Thanks for visiting! I started this blog in 2009 to keep in touch with family and friends while I worked in Madagascar for four years. I was blessed to have amazing and life changing experiences, travel the world, and fall in love, in more ways than one. I followed my heart and ended back up in Quebec and am still trying to adapt to life here.
It all sounds crazy to me now, but I continue to write about day-to-day life, and how I sometimes struggle through life's challenges - big or small.
“Giving is virtuous, but so is accepting gifts gratefully.” ~Doe Zantamata
I found that quote from this article and I felt like it could have easily be written by me. It's not to say that I don't find myself around giving and generous people, but...in most cases, I would rather give than receive in my areas and aspects of my life. What isn't so easy, is to accept the kindness of others.
Since I have been with A, he has been incredibly generous. I don't just mean with material things, but with his time, patience, and constant love. CONSTANT love. No matter what. His family has been the same. Just one quick example: Last week I had a dentist appointment (and they give me drugs because nothing scares me more than dentists) and I needed a ride. A is nearing the end of a huge project, and taking a few hours off in the middle of a weekday was super tough. So, his dad offered to take me. He drove 1.5 hrs to pick me up, dropped me off at the dentist, waited for me in the dentist's office, and then drove about an hour to drive me home. He spoke the entire time about his life, his family, and his experiences. When I told A that, he was shocked. A couldn't believe that he had opened up so much and thought it was a great sign. His dad loved me. I can tell you that it was an overwhelming to receive his gift...of time and love.

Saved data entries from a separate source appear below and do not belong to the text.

(** An edit (see [own_undo_step]) ends normally, changes the text,
    keeps the buffer invariant, and leaves on top of the undo stack the
    snapshot of the state it was made in. *)
Lemma own_undo_step_press :
  forall (k : Key) (ed : Editor),
    valid ed ->
    own_undo_step k ed = true ->
    exists ed' B,
      press k ed = (ed', Done) /\
      valid ed' /\
      ed_exited ed' = false /\
      text (ed_buffer ed') <> text (ed_buffer ed) /\
      undo_stack (ed_buffer ed')
      = (text (ed_buffer ed), cursor_position (ed_buffer ed)) :: B /\
      strip (text (ed_buffer ed)) B
      = strip (text (ed_buffer ed)) (undo_stack (ed_buffer ed)).
Proof.
  intros k ed Hv Hstep. unfold own_undo_step in Hstep.
  apply andb_true_iff in Hstep. destruct Hstep as [Hx Hk].
  apply negb_true_iff in Hx.
  destruct (save_to_undo_stack_shape true (ed_buffer ed)) as [B [HB Hstrip]].
  assert (Hsaved : forall d, d <> EmptyString ->
            exists t',
              insert_text d (save_to_undo_stack true (ed_buffer ed))
              = (mkBuffer t' (cursor_position (ed_buffer ed) + String.length d) None
                   ((text (ed_buffer ed), cursor_position (ed_buffer ed)) :: B) [], Done)
              /\ String.length t'
                 = (String.length (text (ed_buffer ed)) + String.length d)%nat).
  { intros d Hd.
    destruct (insert_text_inside d (save_to_undo_stack true (ed_buffer ed)) Hv Hd)
      as [t' [Hi Hl]].
    exists t'. rewrite Hi, HB. split; [reflexivity|exact Hl]. }
  assert (Hlen : forall d t', d <> EmptyString ->
            String.length t' = (String.length (text (ed_buffer ed)) + String.length d)%nat ->
            t' <> text (ed_buffer ed)).
  { intros d t' Hd Hl E. rewrite E in Hl. destruct d; [congruence|simpl in Hl; lia]. }
  destruct k; try discriminate.
  - (* paste *)
    destruct (ed_clipboard ed) as [data|] eqn:Hclip; [|discriminate].
    apply negb_true_iff, String.eqb_neq in Hk.
    destruct (clip_text data) as [|c0 d0] eqn:Hd; [congruence|].
    destruct (Hsaved (String c0 d0) Hk) as [t' [Hi Hl]].
    eexists. exists B. unfold press. rewrite Hx.
    cbn [binding_of save_before call]. unfold on_paste.
    cbn [with_buffer ed_clipboard ed_buffer]. rewrite Hclip, Hd.
    rewrite Hi. split; [reflexivity|].
    unfold valid.
    cbn [with_previous_handler with_message with_buffer ed_buffer ed_exited
         text cursor_position undo_stack].
    repeat split; try assumption.
    + unfold valid in Hv. lia.
    + apply (Hlen (String c0 d0)); [discriminate|exact Hl].
  - (* a typed character *)
    destruct (selection_state (ed_buffer ed)) eqn:Hsel; [discriminate|].
    destruct (Hsaved (String (pr_char c) EmptyString) ltac:(discriminate))
      as [t' [Hi Hl]].
    eexists. exists B. unfold press. rewrite Hx.
    cbn [binding_of]. rewrite Hsel. cbn [save_before call].
    unfold self_insert. cbn [with_buffer ed_buffer].
    rewrite Hi. split; [reflexivity|].
    unfold valid.
    cbn [with_previous_handler with_message with_buffer ed_buffer ed_exited
         text cursor_position undo_stack].
    repeat split; try assumption.
    + unfold valid in Hv. cbn [String.length] in *. lia.
    + apply (Hlen (String (pr_char c) EmptyString)); [discriminate|exact Hl].
  - (* a line break *)
    destruct (selection_state (ed_buffer ed)) eqn:Hsel; [discriminate|].
    set (d := String newline
                (leading_whitespace_in_current_line (document (ed_buffer ed)))).
    destruct (Hsaved d ltac:(discriminate)) as [t' [Hi Hl]].
    eexists. exists B. unfold press. rewrite Hx.
    cbn [binding_of]. rewrite Hsel. cbn [save_before call].
    cbn [with_buffer ed_buffer save_to_undo_stack selection_state].
    rewrite Hsel. unfold newline_handler, buffer_newline.
    cbn [with_buffer ed_buffer].
    change (document (save_to_undo_stack true (ed_buffer ed)))
      with (document (ed_buffer ed)).
    fold d. rewrite Hi. split; [reflexivity|].
    unfold valid.
    cbn [with_previous_handler with_message with_buffer ed_buffer ed_exited
         text cursor_position undo_stack].
    repeat split; try assumption.
    + unfold valid in Hv. lia.
    + apply (Hlen d); [discriminate|exact Hl].
  - (* a backspace *)
    destruct (selection_state (ed_buffer ed)) eqn:Hsel; [discriminate|].
    apply Nat.ltb_lt in Hk.
    destruct (delete_before_cursor_inside
                (save_to_undo_stack true (ed_buffer ed)) Hk Hv) as [t' [Hd Hl]].
    eexists. exists B. unfold press. rewrite Hx.
    cbn [binding_of]. rewrite Hsel. cbn [save_before call].
    cbn [with_buffer ed_buffer save_to_undo_stack selection_state].
    rewrite Hsel. unfold backward_delete_char. cbn [with_buffer ed_buffer].
    rewrite Hd, HB. split; [reflexivity|].
    unfold valid.
    cbn [with_previous_handler with_message with_buffer ed_buffer ed_exited
         text cursor_position undo_stack save_to_undo_stack] in *.
    repeat split; try assumption.
    + unfold valid in Hv. lia.
    + intro E. rewrite E in Hl. lia.
Qed.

Now I'm living with A, and the constant amount of giving is never ending. I don't think twice about mowing the lawn when I know he's crazy busy and I don't think twice about spending my time or energy... to contribute to the well being of our house/couple/life...in fact, I get off on it.
But when it comes to accepting his giving nature. I fight it. I protest it. I'm not used to receiving all this...help. And it's not even presented as help, it's presented as being the other half a couple. There are areas in which he has more to give. Right now, I'm not working, so my budget is pretty tight. He - makes a decent salary - which disposable income, so he wants to make sure that I'm taken care of and don't in-debt myself while I'm job hunting and finishing my exams.
It all sounds reasonable right? We are a partnership? But, it left me in tears, feeling overwhelmed, feeling like I'm taking advantage of his generosity. Most definitely, if the situations were reversed, I would insist for the same arrangement, but I'm still having a hard time accepting his kindness. In this area and in others. I'm touched when he makes me a hot chocolate and brings it upstairs for no reason. I'm flattered when he buys me this particular drink I like and brings it home...he remembers what I like and wants to make me happy.
I do the same for him...so why is it so hard...to accept it back, without feeling like I'm being a burden? The article describes it perfectly...
Later that night, my friend said her mom thought it was strange of me to keep turning her down. I was shocked and hurt. I didn’t accept the invitation because I didn’t want to hassle her in having to prepare for an additional dinner plate. I had no intention of offending her.
The hassle... I don't want to put him through the hassle...when...it's the joys of being in a healthy relationship...for better or worse.